Holy Wisdom Monastery
- Interactive map of Holy Wisdom Monastery

Site
- Country: United States
- Coordinates: 43°07′15.8″N 89°27′07.9″W﻿ / ﻿43.121056°N 89.452194°W
- Website: benedictinewomen.org

= Benedictine Women of Madison =

Benedictine monastery in Middleton, Wisconsin

Benedictine Women of Madison is an ecumenical community of religious women who follow the Benedictine monastic tradition. They are located in Middleton, Wisconsin, near Madison, where they manage Holy Wisdom Monastery.

Members of the Benedictine Women of Madison participate in communal prayer five times daily. They hold retreats and manage the business affairs of the monastery.

==History==
The community grew out of an earlier community of Roman Catholic religious women. In 1954, a group of sisters moved their community from Sioux City, Iowa, to Madison, Wisconsin at the invitation of the Bishop of Madison. The sisters founded and built a Roman Catholic high school for girls in 1958, which they ran until 1966. At that time, the sisters closed the school and reopened their building as an ecumenical prayer center, called St.

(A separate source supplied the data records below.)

Definition checkListTagsForResourceMessage (c : Command St) (rdstypes : any)
  : M St (bool * option error) :=
let state := false in
arn <- getARNString c rdstypes ;;
r <- invoke (CListTagsForResource arn) (rds_ListTagsForResource (RDSClient c) arn) ;;
match r with
| inl err => Errorf "%s" [AStr (Error err)] ;;; ret (state, Some err)
| inr TagList =>
    if (length TagList <=? 0)%nat then ret (state, None)
    else
      let tag_cnt := fold_left count_tag TagList 0 in
      if (2 <=? tag_cnt)%nat then ret (true, None)
      else ret (state, None)
end.

(** The loop shared in shape by the two discovery functions: the first
    failing check returns [nil, err], an owned element is appended. *)
Fixpoint collectByTags {A : Type} (c : Command St) (wrap : A -> any)
  (resp : list A) (acc : list A) : M St (error + list A) :=
match resp with
| [] => ret (inr acc)
| x :: resp' =>
    r <- checkListTagsForResourceMessage c (wrap x) ;;
    match r with
    | (_, Some err) => ret (inl err)
    | (state, None) =>
        collectByTags c wrap resp' (if state then (acc ++ [x])%list else acc)
    end
end.

Definition DescribeDBInstancesByTags (c : Command St) : M St (error + list DBInstance) :=
let message := {| dim_DBInstanceIdentifier := None |} in
r <- describeDBInstances c message ;;
match r with
| inl err => ret (inl err)
| inr resp => collectByTags c DBInstanceVal resp []
end.

Definition DescribeDBSnapshotsByTags (c : Command St) : M St (error + list DBSnapshot) :=
let message := {| dsm_DBInstanceIdentifier := None; dsm_DBSnapshotIdentifier := None |} in
r <- describeDBSnapshots c message ;;
match r with
| inl err => ret (inl err)
| inr resp => collectByTags c DBSnapshotVal resp []
end.

(** [getSpecifyTags]: the name tag, then the time tag. *)
Definition getSpecifyTags : M St (list Tag) :=
let tag_list : list Tag := [] in
let tag := {| Key := rt_name_text; Value := GetFormatedAppName rt |} in
let tag_list := (tag_list ++ [tag])%list in
now <- observe (GetFormatedTime rt) ;;
let tag := {| Key := rt_time_text; Value := now |} in
let tag_list := (tag_list ++ [tag])%list in
ret tag_list.

Record RestoreDBInstanceFromDBSnapshotArgs : Type := {
  ra_DBInstanceClass : string;
  ra_DBIdentifier : string;
  ra_MultiAZ : bool;
  ra_Snapshot : DBSnapshot;
  ra_Instance : DBInstance
}.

Benedict Center, to serve the wider Christian community of Madison.

In the late 1990s, the community formally withdrew from the jurisdiction of Roman Catholic canon law. They transferred their governance to the Federation of St. Gertrude, a group of 17 independent Benedictine women's communities. The process of transferring governance took over ten years and allowed the Madison women to begin accepting women of any Christian tradition as a member of their community. An ordained Presbyterian minister became the first Protestant member of the community in 2004. She joined two Roman Catholic women. On Sunday mornings, an ecumenical Christian service is held at Holy Wisdom Monastery, which is led by a rotation of ordained Christian ministers, though never a Roman Catholic.

==Relations with other communions==
Other groups involved in Holy Wisdom Monastery include the Oblates and the Community of Benedict, two different groups of single and married people from many religious traditions who follow the Rule of St. Benedict in their daily lives; and Sunday Assembly, which gathers on Sunday mornings for an ecumenical Christian worship service.

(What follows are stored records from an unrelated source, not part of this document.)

(** X3.  When one of the widths - the input width
    [num_input_nodes + level * n_latent_nodes], a hidden width or
    [n_latent_nodes] - is negative, the construction raises and returns no
    network. *)
Theorem create_hierarchy_network_negative_width
  (self : HierarchicalEncoderV2.obj) (level : Z) :
  Exists (fun z => (z < 0)%Z)
    ([(HierarchicalEncoderV2.num_input_nodes self
       + level * HierarchicalEncoderV2.n_latent_nodes self)%Z]
     ++ HierarchicalEncoderV2.encoder_hidden_nodes self
     ++ [HierarchicalEncoderV2.n_latent_nodes self]) ->
  HierarchicalEncoderV2._create_hierarchy_network self level = Raise RuntimeError.
Proof.
  intros H. unfold HierarchicalEncoderV2._create_hierarchy_network.
  apply (append_layers_negative self _ [] [] H).
  cbn [app length]. rewrite length_app. cbn [length]. lia.
Qed.

Lemma create_hierarchy_network_negative_width_witness :
  Exists (fun z => (z < 0)%Z)
    ([(HierarchicalEncoderV2.num_input_nodes demo_hev2
       + (-8) * HierarchicalEncoderV2.n_latent_nodes demo_hev2)%Z]
     ++ HierarchicalEncoderV2.encoder_hidden_nodes demo_hev2
     ++ [HierarchicalEncoderV2.n_latent_nodes demo_hev2])
  /\ HierarchicalEncoderV2._create_hierarchy_network demo_hev2 (-8) = Raise RuntimeError.
Proof.
  assert (H : Exists (fun z => (z < 0)%Z)
    ([(HierarchicalEncoderV2.num_input_nodes demo_hev2
       + (-8) * HierarchicalEncoderV2.n_latent_nodes demo_hev2)%Z]
     ++ HierarchicalEncoderV2.encoder_hidden_nodes demo_hev2
     ++ [HierarchicalEncoderV2.n_latent_nodes demo_hev2]))
    by (apply Exists_cons_hd; simpl; lia).
  split; [exact H|].
  exact (create_hierarchy_network_negative_width demo_hev2 (-8) H).
Defined.

(** ** The closed form of the KL term *)

Lemma Rsum_zipWith_plus (u v : list R) :
  length u = length v -> Rsum (zipWith Rplus u v) = Rsum u + Rsum v.
Proof.
  revert v. induction u as [|a u IH]; intros [|b v] H; try discriminate.
  - unfold Rsum. simpl. lra.
  - rewrite zipWith_cons. unfold Rsum in *. simpl fold_right.
    rewrite IH by (simpl in H; lia). lra.
Qed.

Lemma map_Rsum_zipWith (c : nat) (A B : list (list R)) :
  Forall (fun r => length r = c) A -> Forall (fun r => length r = c) B ->
  length A = length B ->
  map Rsum (zipWith (zipWith Rplus) A B) = zipWith Rplus (map Rsum A) (map Rsum B).
Proof.
  intros HA HB HL. pose proof (Forall2_same_width c A B HA HB HL) as HF.
  clear -HF. induction HF as [|r1 r2 l1 l2 Hr _ IH]; [reflexivity|].
  rewrite zipWith_cons. simpl map. rewrite zipWith_cons.
  now rewrite IH, Rsum_zipWith_plus.
Qed.

Lemma zipWith_rows_width (c : nat) (A B : list (list R)) :
  Forall (fun r => length r = c) A -> Forall (fun r => length r = c) B ->
  length A = length B ->
  Forall (fun r => length r = c) (zipWith (zipWith Rplus) A B).
Proof.
  intros HA. revert B. induction HA as [|a A Ha _ IH]; intros [|b B] HB HL;
    try discriminate; [constructor|].
  inversion HB; subst. rewrite zipWith_cons. constructor.
  - now rewrite length_zipWith.
  - apply IH; [assumption|simpl in HL; lia].
Qed.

As an ecumenical retreat and conference center, Holy Wisdom Monastery has hosted groups such as the Lutheran Churches' Summer Institute for Mission, monks from the Taizé Community in France, and a visit from the Dalai Lama.

In a June 2006 letter to priests in the Diocese of Madison, Bishop Robert Morlino wrote: "While this community [the Benedictine Women of Madison] fulfills our call for stronger efforts in ecumenical dialogue, I must stress that this is an experimental community and will not necessarily be Roman Catholic in belief or practice." The move toward ecumenism by the Benedictine Women of Madison was affirmed in 2007 by the worldwide leader of Benedictines, Abbot Primate Notker Wolf, the abbot of San Anselmo Monastery in Rome and official representative of the Benedictine order at the Vatican.

==Monastery and grounds==
Holy Wisdom Monastery's grounds cover 138 acre, containing an oak savanna, tall grass prairies, and an ancient glacial kettle lake. Buildings on the grounds include a retreat and guest house, a hermitage, and the main monastery building, which is a LEED Platinum-certified building. This main monastery building houses a large gathering space for Sunday morning church services, an oratory for daily prayer, a kitchen, small and large dining rooms, a library, and office spaces.

The sisters began the environmental restoration of sections of the monastery property in the 1990s. Much of the land had been used for farming. An ancient glacial kettle lake on the property was dredged and 5000 truckloads of silt removed. Fields were also restored to native tall grass prairie, using seeds collected from similar prairies in the area.

In the early 2000s, the former high school and retreat center building was demolished and construction on a new monastery building began. Some 99.75% of the materials from the former building were either reused in the new building or recycled. The new monastery building has been LEED-certified at the Platinum level by the U.S. Green Building Council.